Settler violence resulted in the deaths of 14 Palestinians over the year. Incidents included an attack on the Qutuba girls’ school in Hebron in September, following which 25 pupils and 20 toddlers from a nearby kindergarten were hospitalised. The IDF intervened on the side of the settlers, attacking parents with teargas and rubber bullets. The next month, Israel TV reported that settlers and rightists were planning to form a militia to resist any attempts to evacuate settlements. The strains in Israeli society culminated in the assassination of Yitzhak Rabin by a right wing extremist on 4 November.

Jerusalem

Despite negotiations on the future of Jerusalem being due to begin in May 1996, Israeli politicians made repeated statements that the issue was closed. Palestinian daily life in the city remained hampered by Israeli restrictions. East Jerusalem remained under the closure imposed since March 1993, with Palestinians from the rest of the West Bank and Gaza still prevented from entering the city without permits. Settlement activity around the city continued apace. A crisis erupted in early May with the announcement of the biggest land confiscation proposal in Jerusalem since 1980, covering 130 acres of Palestinian land in the Beit Hanina and Beit Safafa areas. This, it was announced, was the first stage of a plan by the West Jerusalem Municipality to seize a further 1,000 acres of Palestinian land in the city. The Palestinian Authority could do no more than condemn the expropriation, and the United States vetoed a muted Security Council Resolution condemning the measure. In the event it was a combination of the Arab parties in the Knesset and the political ineptitude on the part of Israeli PM Rabin which led to the freezing of the move. Rabin declared a motion condemning the expropriation a matter of confidence, leading to the Likud threatening to vote for the motion in order to bring down the government. In the face of this, the government withdrew the proposal.

The Israeli West Jerusalem Municipality began a campaign to destroy ‘unlicensed’ Palestinian homes. In May alone, 27 demolition orders were signed, compared to 19 for the whole of 1994. Palestinian national institutions in the city were subject to harassment, three being briefly closed in July. Orient House was subject to settler demonstrations and harassment throughout the summer, with children attending the nearby Dar al-Tifl school also suffering at the hands of settlers and police. In November, Rabin announced that he would not meet any foreign visitor of the rank of minister or above who had visited Orient House. In December, new residency regulations for Palestinians became apparent, with children whose mothers, but not fathers, were registered as Jerusalem residents, denied residency rights in the city.

Opposition

The conduct of the Israeli government and settlers did much to provoke continued armed operations by elements of the Palestinian opposition.
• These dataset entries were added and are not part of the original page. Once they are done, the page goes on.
(* ===== verification/RefineTheorems.v ===== *)
(** * Refinement: theorems *)
From S2P Require Import RefineLogic HostTheorems PvmDemo.

(** ** Keys of inner machines *)

Lemma initial_keys (m : gmap Z IntegratedPVM) c :
  (∀ k, 0 ≤ k < Z.of_nat c → is_Some (m !! k)) → (c ≤ size m)%nat.
Proof.
  intros H. rewrite <- size_dom.
  replace c with (size (list_to_set (C := gset Z) (seqZ 0 (Z.of_nat c)))).
  - apply subseteq_size. intros k Hk. apply elem_of_list_to_set, elem_of_seqZ in Hk.
    apply elem_of_dom, H. lia.
  - rewrite size_list_to_set by apply NoDup_seqZ. rewrite length_seqZ. lia.
Qed.

Lemma missing_key_spec m n tries :
  0 ≤ n → n + Z.of_nat tries = Z.of_nat (size m) → Z.of_nat (size m) < 2 ^ 64 →
  (∀ k, 0 ≤ k < n → is_Some (m !! k)) →
  let r := missing_key m n tries in
  n ≤ r ∧ m !! r = None ∧ ∀ k, 0 ≤ k < r → is_Some (m !! k).
Proof.
  revert n. induction tries as [|tries IH]; intros n Hn Hsum Hsz Hk; simpl.
  - split_and!; [done| |done]. apply eq_None_not_Some. intros Hs.
    enough (S (size m) ≤ size m)%nat by lia. apply initial_keys. intros k Hk'.
    destruct (decide (k = n)) as [->|]; [done|]. apply Hk. lia.
  - destruct (m !! n) as [u|] eqn:E; [|done]. rewrite uint64_small by lia.
    destruct (IH (n + 1)) as (H1 & H2 & H3); [lia..|done| |split_and!; [lia|done..]].
    intros k Hk'. destruct (decide (k = n)) as [->|]; [by rewrite E|]. apply Hk. lia.
Qed.

Lemma findSmallestMissingKey_spec m :
  Z.of_nat (size m) < 2 ^ 64 →
  let n := findSmallestMissingKey m in
  0 ≤ n ∧ m !! n = None ∧ ∀ k, 0 ≤ k < n → is_Some (m !! k).
Proof. intros Hm. apply missing_key_spec; [done|lia|done|]. intros; lia. Qed.

(** C29: [Machine] and [Expunge] manage a finite map of machines: a machine gets
    the smallest free index and starts with the given code and counter, the other
    machines and the segments stay; [Expunge] of that index returns the counter and
    leaves the context as it was before. *)
Theorem machine_expunge ms segments gas rs mem p d gas' rs' mem' :
  length rs = 13%nat → HostCallCost ≤ gas < 2 ^ 63 → Z.of_nat (size ms) < 2 ^ 64 →
  0 ≤ reg_of rs A1 ≤ 2 ^ 48 → Read mem (reg_of rs A0) (reg_of rs A1) = Ok p → Deblob p = Ok d →
  length rs' = 13%nat → HostCallCost ≤ gas' < 2 ^ 63 →
  ∃ n, 0 ≤ n ∧ ms !! n = None ∧ (∀ k, 0 ≤ k < n → is_Some (ms !! k)) ∧
    run Ref.Machine gas rs mem (MkRefine (Some ms) segments) =
      HostReturn (gas - HostCallCost) (<[Z.to_nat A0 := n]> rs) mem
        (MkRefine (Some (<[n := MkPVM p emptyMemory (reg_of rs A2)]> ms)) segments) None ∧
    (reg_of rs' A0 = n →
     run Ref.Expunge gas' rs' mem'
       (MkRefine (Some (<[n := MkPVM p emptyMemory (reg_of rs A2)]> ms)) segments) =
       HostReturn (gas' - HostCallCost) (<[Z.to_nat A0 := reg_of rs A2]> rs') mem'
         (MkRefine (Some ms) segments) None).
Proof.
  intros Hl Hg Hs Hz Hp Hd Hl' Hg'. destruct (findSmallestMissingKey_spec ms Hs) as (H0 & Hn & Hk).
  exists (findSmallestMissingKey ms). split_and!; [done..| |].
  - unfold run, Ref.Machine. host_exec. rewrite Hd. host_exec. done.
  - intros Hr. unfold run, Ref.Expunge. host_exec. unfold machine_at. simpl.
    rewrite Hr, lookup_insert_eq. host_exec. simpl. by rewrite delete_insert_id.
Qed.
(* ===== verification/ErasureTheorems.v ===== *)
(** * Erasure coding: theorems

    Striping as a matrix indexed by position, shards as blocks of a list, and what
    the functions of the library are expected to do; then the round trips. *)
From S2P Require Import ErasureCoding.

Lemma fmap_same {A B} (f : A → B) l y : (∀ x, x ∈ l → f x = y) → f <$> l = replicate (length l) y.
Proof.
  induction l as [|x l IH]; intros H; [done|]. simpl. rewrite H by left. f_equal. apply IH.
  intros z Hz. apply H. by right.
Qed.

(** ** Striping *)

(** The matrix with [k] rows and [n] columns whose entry in row [j] and column [c]
    is [f (c * k + j)]. *)
Definition row_of (k n : Z) (f : Z → Z) (j : Z) : list Z := (λ c, f (c * k + j)) <$> seqZ 0 n.
Definition rows_of (k n : Z) (f : Z → Z) : list (list Z) := row_of k n f <$> seqZ 0 k.

Lemma lookup_seqZ_0 n (j : nat) : Z.of_nat j < n → seqZ 0 n !! j = Some (Z.of_nat j).
Proof. intros Hj. apply lookup_seqZ. lia. Qed.

Lemma len_row_of k n f j : 0 ≤ n → len (row_of k n f j) = n.
Proof. intros. unfold len, row_of. rewrite length_fmap, length_seqZ. lia. Qed.
Lemma len_rows_of k n f : 0 ≤ k → len (rows_of k n f) = k.
Proof. intros. unfold len, rows_of. rewrite length_fmap, length_seqZ. lia. Qed.

Lemma rows_of_lookup k n f j : 0 ≤ j < k → rows_of k n f !! Z.to_nat j = Some (row_of k n f j).
Proof.
  intros Hj. unfold rows_of. rewrite list_lookup_fmap, lookup_seqZ_0 by lia. simpl. by rewrite Z2Nat.id by lia.
Qed.
Lemma row_of_lookup k n f j c : 0 ≤ c < n → row_of k n f j !! Z.to_nat c = Some (f (c * k + j)).
Proof.
  intros Hc. unfold row_of. rewrite list_lookup_fmap, lookup_seqZ_0 by lia. simpl. by rewrite Z2Nat.id by lia.
Qed.

Lemma rows_of_ext k n f g :
  0 ≤ k → 0 ≤ n → (∀ x, 0 ≤ x < k * n → f x = g x) → rows_of k n f = rows_of k n g.
Proof.
  intros Hk Hn H. unfold rows_of. apply list_fmap_ext. intros i j Hj. apply lookup_seqZ in Hj.
  unfold row_of. apply list_fmap_ext. intros i' c Hc. apply lookup_seqZ in Hc. apply H. nia.
Qed.
Lemma evaluated_report_witness :
  ∃ report, EvaluateWorkPackage flat_hash repeat_encode demo_computation export_package 1 = Ok report ∧
    SegmentCount (Specification report) = 2 ∧ length (WorkResults report) = 1%nat.
Proof.
  destruct export_evaluates as [report H]. exists report.
  assert (Forall (λ w, 0 ≤ ExportedSegments w) (WorkItems export_package)) as He
    by (constructor; [simpl; lia|constructor]).
  destruct (evaluated_report flat_hash repeat_encode demo_computation export_package 1 report He H)
    as (Hr & Hc & _).
  split; [exact H|]. split; [by apply Hc|]. symmetry. exact (Forall2_length _ _ _ Hr).
Defined.

(** ** Guarantees *)

(** Sorting by the validator index, when the indices differ. *)
Definition by_index (a b : CredentialSignature) : Prop := cred_ValidatorIndex a < cred_ValidatorIndex b.

Lemma sort_by_index l :
  NoDup (cred_ValidatorIndex <$> l) → StronglySorted by_index (sort_by credential_less l).
Proof.
  intros Hnd. pose proof (sort_by_sorted cred_ValidatorIndex l) as Hs.
  change (λ a b, cred_ValidatorIndex a <? cred_ValidatorIndex b) with credential_less in Hs.
  rewrite <- (sort_by_perm credential_less l) in Hnd. revert Hnd.
  induction Hs as [|x k Hk IH Hx]; intros Hnd; [constructor|]. apply NoDup_cons in Hnd as [Hn Hnd].
  constructor; [by apply IH|]. rewrite Forall_forall in Hx. apply Forall_forall. intros y Hy.
  specialize (Hx y Hy). unfold by_index. enough (cred_ValidatorIndex x ≠ cred_ValidatorIndex y) by lia.
  intros Heq. apply Hn. rewrite Heq. by apply list_elem_of_fmap_2.
Qed.

(** [cred] is the last of [l] with its index. *)
Definition last_of (l : list CredentialSignature) (cred : CredentialSignature) : Prop :=
  ∃ l1 l2, l = l1 ++ cred :: l2 ∧ cred_ValidatorIndex cred ∉ cred_ValidatorIndex <$> l2.

Lemma credential_map_last l k cred :
  credential_map l ∅ !! k = Some cred ↔ cred_ValidatorIndex cred = k ∧ last_of l cred.
Proof.
  unfold credential_map, last_of. induction l as [|x l IH] using rev_ind.
  { simpl. split; [done|]. intros (_ & [] & ? & ? & _); by simplify_list_eq. }
  rewrite foldl_app. simpl. destruct (decide (cred_ValidatorIndex x = k)) as [<-|Hne].
  - rewrite lookup_insert_eq. split.
    + intros [= ->]. split; [done|]. exists l, []. split; [done|]. set_solver.
    + intros (Hk & l1 & l2 & Heq & Hn). destruct l2 as [|y l2 _] using rev_ind.
      { apply app_inj_tail in Heq as [_ ->]. done. }
      rewrite app_comm_cons, app_assoc in Heq. apply app_inj_tail in Heq as [_ ->].
      rewrite Hk, fmap_app in Hn. set_solver.
  - rewrite lookup_insert_ne by done. rewrite IH. split; intros (Hk & l1 & l2 & Heq & Hn).
    + split; [done|]. exists l1, (l2 ++ [x]). subst l. rewrite <- app_assoc. split; [done|].
      rewrite fmap_app. set_solver.
    + split; [done|]. destruct l2 as [|y l2 _] using rev_ind.
      { apply app_inj_tail in Heq as [_ ->]. done. }
      rewrite app_comm_cons, app_assoc in Heq. apply app_inj_tail in Heq as [-> ->].
      exists l1, l2. split; [done|]. rewrite fmap_app in Hn. set_solver.
Qed.
(* ===== verification/StateSerialization.v ===== *)
(** * State serialization

    [internal/state/merkle]: the keys of the state's components
    ([serialization_utils.go]), their encoding to a map from keys to bytes
    ([serialization.go]), and the root of that map ([merkle.go]).  Go iterates over
    maps in an order that differs from run to run: [order] rearranges the entries
    of every map that is iterated over. *)
From S2P Require Export Guarantees TrieDb.

(** ** The types and values given to the codec *)

Definition cores : nat := Z.to_nat TotalNumberOfCores.
Definition slots : nat := Z.to_nat TimeslotsPerEpoch.
Definition timeslot_type : gotype := TPrim true Uint32.
Definition service_id_type : gotype := TPrim true Uint32.

Definition CoreAuthorizersPool_type : gotype := TArray cores (TSlice hash_type).
Definition PendingAuthorizersQueues_type : gotype :=
  TArray cores (TArray (Z.to_nat PendingAuthorizersQueueSize) hash_type).
Definition BlockState_type : gotype := TStruct
  [(field "HeaderHash", hash_type); (field "StateRoot", hash_type);
   (field "AccumulationResultMMR", TSlice (TPtr hash_type));
   (field "WorkReportHashes", TMap hash_type hash_type)].
Definition EntropyPool_type : gotype := TArray 4 hash_type.
Definition ValidatorKey_type : gotype := TStruct
  [(field "Bandersnatch", octets_type 32); (field "Ed25519", TPublicKey);
   (field "Bls", octets_type 144); (field "Metadata", octets_type 128)].
Definition ValidatorsData_type : gotype :=
  TArray (Z.to_nat NumberOfValidators) (TPtr ValidatorKey_type).
Definition Assignment_type : gotype := TStruct
  [(field "WorkReport", TPtr report_type); (field "Time", timeslot_type)].
Definition CoreAssignments_type : gotype := TArray cores (TPtr Assignment_type).
Definition PrivilegedServices_type : gotype := TStruct
  [(field "ManagerServiceId", service_id_type); (field "AssignServiceId", service_id_type);
   (field "DesignateServiceId", service_id_type);
   (field "AmountOfGasPerServiceId", TMap service_id_type (TPrim false Uint64))].
Definition ValidatorStatistics_type : gotype := TStruct
  [(field "NumOfBlocks", TPrim false Uint32); (field "NumOfTickets", TPrim false Uint64);
   (field "NumOfPreimages", TPrim false Uint64); (field "NumOfBytesAllPreimages", TPrim false Uint64);
   (field "NumOfGuaranteedReports", TPrim false Uint64);
   (field "NumOfAvailabilityAssurances", TPrim false Uint64)].
Definition ValidatorStatisticsState_type : gotype :=
  TArray 2 (TArray (Z.to_nat NumberOfValidators) ValidatorStatistics_type).
Definition hash_set_type : gotype := TMap hash_type (TStruct []).
Definition AccumulationQueue_type : gotype := TArray slots (TSlice (TStruct
  [(field "WorkReport", report_type); (field "Dependencies", hash_set_type)])).
Definition AccumulationHistory_type : gotype := TArray slots hash_set_type.
(** [ValueAt] of [safrole.TicketAccumulator] *)
Definition SealingKeySeries_type : gotype := TEnum ErrUnsupportedEnumTypeValue
  [Some (TArray slots ticket_type); Some (TArray slots (octets_type 32))].
Definition SafroleState_type : gotype := TStruct
  [(field "NextValidators", ValidatorsData_type); (field "TicketAccumulator", TSlice ticket_type);
   (field "SealingKeySeries", SealingKeySeries_type); (field "RingCommitment", octets_type 144)].

Definition hash_map_value (m : gmap Hash Hash) : goval :=
  VMap ((λ kv, (hash_value kv.1, hash_value kv.2)) <$> map_to_list m).
Definition hash_set_value (s : gset Hash) : goval :=
  VMap ((λ h, (hash_value h, VSeq [])) <$> elements s).
Definition BlockState_value (b : BlockState) : goval := VSeq
  [hash_value (block_HeaderHash b); hash_value (StateRoot b);
   VSeq ((λ p, ptr_value (hash_value <$> p)) <$> AccumulationResultMMR b);
   hash_map_value (WorkReportHashes b)].
Definition ValidatorKey_value (k : ValidatorKey) : goval := VSeq
  [hash_value (Bandersnatch k); VBytes (Ed25519 k); hash_value (Bls k); hash_value (Metadata k)].
Definition ValidatorsData_value (v : ValidatorsData) : goval :=
  VSeq ((λ k, ptr_value (ValidatorKey_value <$> k)) <$> v).
Definition Assignment_value (a : Assignment) : goval := VSeq
  [ptr_value (report_value <$> assigned_WorkReport a); VNum (Time a)].
Definition PrivilegedServices_value (p : PrivilegedServices) : goval := VSeq
  [VNum (ManagerServiceId p); VNum (AssignServiceId p); VNum (DesignateServiceId p);
   VMap ((λ kv, (VNum kv.1, VNum kv.2)) <$> map_to_list (AmountOfGasPerServiceId p))].
Definition ValidatorStatistics_value (s : ValidatorStatistics) : goval := VSeq
  [VNum (NumOfBlocks s); VNum (NumOfTickets s); VNum (NumOfPreimages s);
   VNum (NumOfBytesAllPreimages s); VNum (NumOfGuaranteedReports s);
   VNum (NumOfAvailabilityAssurances s)].
Definition QueuedReport_value (q : QueuedReport) : goval := VSeq
  [report_value (queued_WorkReport q); hash_set_value (Dependencies q)].
(** [IndexValue], which has no answer for an accumulator that was never set *)
Definition SealingKeySeries_value (k : option TicketsOrKeys) : goval :=
  match k with
  | Some (TicketsBodies ts) => VEnum 0 (Some (VSeq (ticket_value <$> ts)))
  | Some (EpochKeys ks) => VEnum 1 (Some (VSeq (hash_value <$> ks)))
  | None => VNil
  end.
Definition SafroleState_value (s : SafroleState) : goval := VSeq
  [ValidatorsData_value (NextValidators s); VSeq (ticket_value <$> TicketAccumulator s);
   SealingKeySeries_value (SealingKeySeries s); hash_value (RingCommitment s)].

(** ** Keys ([serialization_utils.go]) *)

Definition Marshal_st (t : gotype) (v : goval) : res st_error (list Z) := map_err StJam (Marshal t v).

Definition generateStateKeyBasic (i : Z) : Hash := i :: replicate 31 0.

Definition generateStateKeyInterleavedBasic (i s : Z) : res st_error Hash :=
  let! encodedServiceId := Marshal_st service_id_type (VNum s) in
  let! e0 := go_index encodedServiceId 0 in
  let! e1 := go_index encodedServiceId 1 in
  let! e2 := go_index encodedServiceId 2 in
  let! e3 := go_index encodedServiceId 3 in
  Ok ([i; e0; 0; e1; 0; e2; 0; e3] ++ replicate 24 0).

Definition generateStateKeyInterleaved (s : Z) (h : Hash) : res st_error Hash :=
  let! encodedServiceId := Marshal_st service_id_type (VNum s) in
  let! e0 := go_index encodedServiceId 0 in let! h0 := go_index h 0 in
  let! e1 := go_index encodedServiceId 1 in let! h1 := go_index h 1 in
  let! e2 := go_index encodedServiceId 2 in let! h2 := go_index h 2 in
  let! e3 := go_index encodedServiceId 3 in let! h3 := go_index h 3 in
  Ok ([e0; h0; e1; h1; e2; h2; e3; h3] ++ go_copy (replicate 24 0) (drop 4 h)).

Definition combineEncoded (components : list (list Z)) : list Z := mjoin components.

(** Equal elements are the same bytes, so every sorting algorithm gives this. *)
Definition sortByteSlicesCopy (slice : list (list Z)) : list (list Z) := sort_by bytes_less slice.

(** ** Serialization ([serialization.go]) *)

Definition SerializedState : Type := gmap Hash (list Z).

Section serialize.
Context (HashData : list Z → Hash) (order : ∀ A, list A → list A).

Definition iterate {K A} `{Countable K} (m : gmap K A) : list (K * A) := order _ (map_to_list m).

(** [for ... { if err := f(...); err != nil { return err } }] *)
Fixpoint put_each {A} (f : A → SerializedState → res st_error SerializedState) (l : list A)
    (serializedState : SerializedState) : res st_error SerializedState :=
  match l with
  | [] => Ok serializedState
  | a :: l => let! serializedState := f a serializedState in put_each f l serializedState
  end.

(** [81 + key.Length] is on [uint32]. *)
Definition calculateFootprintSize (storage : gmap Hash (list Z))
    (preimageMeta : gmap PreImageMetaKey (list Z)) : Z :=
  let totalSize :=
    foldl (λ total (e : PreImageMetaKey * list Z), uint64 (total + uint32 (81 + e.1.2))) 0
      (iterate preimageMeta) in
  foldl (λ total (e : Hash * list Z), uint64 (total + uint64 (32 + len e.2))) totalSize
    (iterate storage).

Definition serializeField (f : Z * gotype * goval) (serializedState : SerializedState)
  : res st_error SerializedState :=
  let '(key, t, v) := f in
  let stateKey := generateStateKeyBasic key in
  let! encodedValue := Marshal_st t v in
  Ok (<[stateKey := encodedValue]> serializedState).

Definition basicFields (s : State) : list (Z * gotype * goval) :=
  let v := keys_of (st_ValidatorState s) in
  [(1, CoreAuthorizersPool_type,
      VSeq ((λ p, VSeq (hash_value <$> p)) <$> st_CoreAuthorizersPool s));
   (2, PendingAuthorizersQueues_type,
      VSeq ((λ p, VSeq (hash_value <$> p)) <$> st_PendingAuthorizersQueues s));
   (3, TSlice BlockState_type, VSeq (BlockState_value <$> st_RecentBlocks s));
   (6, EntropyPool_type, VSeq (hash_value <$> st_EntropyPool s));
   (7, ValidatorsData_type, ValidatorsData_value (QueuedValidators v));
   (8, ValidatorsData_type, ValidatorsData_value (CurrentValidators v));
   (9, ValidatorsData_type, ValidatorsData_value (ArchivedValidators v));
   (10, CoreAssignments_type,
      VSeq ((λ a, ptr_value (Assignment_value <$> a)) <$> st_CoreAssignments s));
   (11, timeslot_type, VNum (st_TimeslotIndex s));
   (12, PrivilegedServices_type, PrivilegedServices_value (st_PrivilegedServices s));
   (13, ValidatorStatisticsState_type,
      VSeq [VSeq (ValidatorStatistics_value <$> (st_ValidatorStatistics s).1);
            VSeq (ValidatorStatistics_value <$> (st_ValidatorStatistics s).2)]);
   (14, AccumulationQueue_type,
      VSeq ((λ q, VSeq (QueuedReport_value <$> q)) <$> st_AccumulationQueue s));
   (15, AccumulationHistory_type, VSeq (hash_set_value <$> st_AccumulationHistory s))].

Definition serializeSafroleState (s : State) (serializedState : SerializedState)
  : res st_error SerializedState :=
  let! encodedSafroleState :=
    Marshal_st SafroleState_type (SafroleState_value (SafroleOf (st_ValidatorState s))) in
  Ok (<[generateStateKeyBasic 4 := encodedSafroleState]> serializedState).

Definition hashes_value (hs : list Hash) : goval := VSeq (hash_value <$> sortByteSlicesCopy hs).
Definition keys_value (ks : list (list Z)) : goval := VSeq (VBytes <$> sortByteSlicesCopy ks).

Definition serializeJudgements (s : State) (serializedState : SerializedState)
  : res st_error SerializedState :=
  let j := st_PastJudgements s in
  let! encodedGoodWorkReports := Marshal_st (TSlice hash_type) (hashes_value (GoodWorkReports j)) in
  let! encodedBadWorkReports := Marshal_st (TSlice hash_type) (hashes_value (BadWorkReports j)) in
  let! encodedWonkyWorkReports := Marshal_st (TSlice hash_type) (hashes_value (WonkyWorkReports j)) in
  let! encodedOffendingValidators :=
    Marshal_st (TSlice TPublicKey) (keys_value (OffendingValidators j)) in
  let combined := combineEncoded [encodedGoodWorkReports; encodedBadWorkReports;
                                  encodedWonkyWorkReports; encodedOffendingValidators] in
  Ok (<[generateStateKeyBasic 5 := combined]> serializedState).

(** A storage item or a preimage: [prefix] is 4 bytes, [rest] 28. *)
Definition putItem (serviceId : Z) (prefix rest value : list Z) (serializedState : SerializedState)
  : res st_error SerializedState :=
  let! encodedValue := Marshal_st TBytes (VBytes value) in
  let combined := go_copy (replicate 4 0) prefix ++ go_copy (replicate 28 0) rest in
  let! stateKey := generateStateKeyInterleaved serviceId combined in
  Ok (<[stateKey := encodedValue]> serializedState).

(** The key with the length and the hash of the timeslots is computed and not
    used: the item goes under the hash of its key. *)
Definition putMeta (serviceId : Z) (e : PreImageMetaKey * list Z) (serializedState : SerializedState)
  : res st_error SerializedState :=
  let '((hash, length), preImageHistoricalTimeslots) := e in
  let! _ := Marshal_st (TPrim true Uint32) (VNum length) in
  let! encodedPreImageHistoricalTimeslots :=
    Marshal_st (TSlice timeslot_type) (VSeq (VNum <$> preImageHistoricalTimeslots)) in
  let! stateKey := generateStateKeyInterleaved serviceId hash in
  Ok (<[stateKey := encodedPreImageHistoricalTimeslots]> serializedState).

(** [math.MaxUint32] is an [int] for the codec, which encodes it at variable
    length. *)
Definition serializeStorageAndPreimage (serviceId : Z) (serviceAccount : ServiceAccount)
    (serializedState : SerializedState) : res st_error SerializedState :=
  let! encodedMaxUint32 := Marshal_st (TPrim false Int) (VNum MaxUint32) in
  let! serializedState :=
    put_each (λ e : Hash * list Z, putItem serviceId encodedMaxUint32 (take 28 e.1) e.2)
      (iterate (Storage serviceAccount)) serializedState in
  let! encodedMaxUint32MinusOne := Marshal_st (TPrim false Int) (VNum (MaxUint32 - 1)) in
  let! serializedState :=
    put_each (λ e : Hash * list Z, putItem serviceId encodedMaxUint32MinusOne (take 28 (drop 1 e.1)) e.2)
      (iterate (PreimageLookup serviceAccount)) serializedState in
  put_each (putMeta serviceId) (iterate (PreimageMeta serviceAccount)) serializedState.

Definition serializeServiceAccount (serviceId : Z) (serviceAccount : ServiceAccount)
    (serializedState : SerializedState) : res st_error SerializedState :=
  let a := serviceAccount in
  let! encodedCodeHash := Marshal_st hash_type (hash_value (CodeHash a)) in
  let! encodedBalance := Marshal_st (TPrim false Uint64) (VNum (Balance a)) in
  let! encodedGasLimitForAccumulator :=
    Marshal_st (TPrim false Uint64) (VNum (GasLimitForAccumulator a)) in
  let! encodedGasLimitOnTransfer := Marshal_st (TPrim false Uint64) (VNum (GasLimitOnTransfer a)) in
  let totalFootprintSize := calculateFootprintSize (Storage a) (PreimageMeta a) in
  let! encodedFootprintSize := Marshal_st (TPrim false Uint64) (VNum totalFootprintSize) in
  let footprintItems := 2 * Z.of_nat (size (PreimageMeta a)) + Z.of_nat (size (Storage a)) in
  let! encodedFootprintItems := Marshal_st (TPrim false Int) (VNum footprintItems) in
  let combined := combineEncoded [encodedCodeHash; encodedBalance; encodedGasLimitForAccumulator;
                                  encodedGasLimitOnTransfer; encodedFootprintSize;
                                  encodedFootprintItems] in
  let! stateKey := generateStateKeyInterleavedBasic 255 serviceId in
  serializeStorageAndPreimage serviceId a (<[stateKey := combined]> serializedState).

Definition SerializeState (s : State) : res st_error SerializedState :=
  let! serializedState := put_each serializeField (basicFields s) ∅ in
  let! serializedState := serializeSafroleState s serializedState in
  let! serializedState := serializeJudgements s serializedState in
  put_each (λ e : Z * ServiceAccount, serializeServiceAccount e.1 e.2) (iterate (st_Services s))
    serializedState.

(** ** The root of the state ([merkle.go]) *)

Definition MerklizeState (kv : KVStore) (calls : nat) (s : State) (db : DB kv)
  : option (res (st_error + trie_error) Hash * DB kv) :=
  match SerializeState s with
  | Ok serializedState =>
      let kvs := iterate serializedState in
      match MerklizeAndCommit kv HashData calls db kvs with
      | Some (r, db') => Some (map_err inr r, db')
      | None => None
      end
  | Err e => Some (Err (inl e), db)
  | RuntimePanic => Some (RuntimePanic, db)
  end.
End serialize.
Bus bombings took place in January, July and August, leading to tension between the PA and the religious opposition, and mass detentions of opposition activists. In April, an explosion killed five Palestinians, among them a Hamas member, in Gaza’s Sheikh Radwan neighborhood. Hamas accused the PA of collaboration with the Israelis, with the PA accusing Hamas of recklessness in storing explosives in a residential area. In retaliation, two suicide bombers attacked settlers and IDF personnel in the Gaza Strip. Much of the dialogue between the PA and Hamas which took place throughout the year was aimed ending such tension, and seemed to succeed, with no major armed operations taking place in 1995 after August.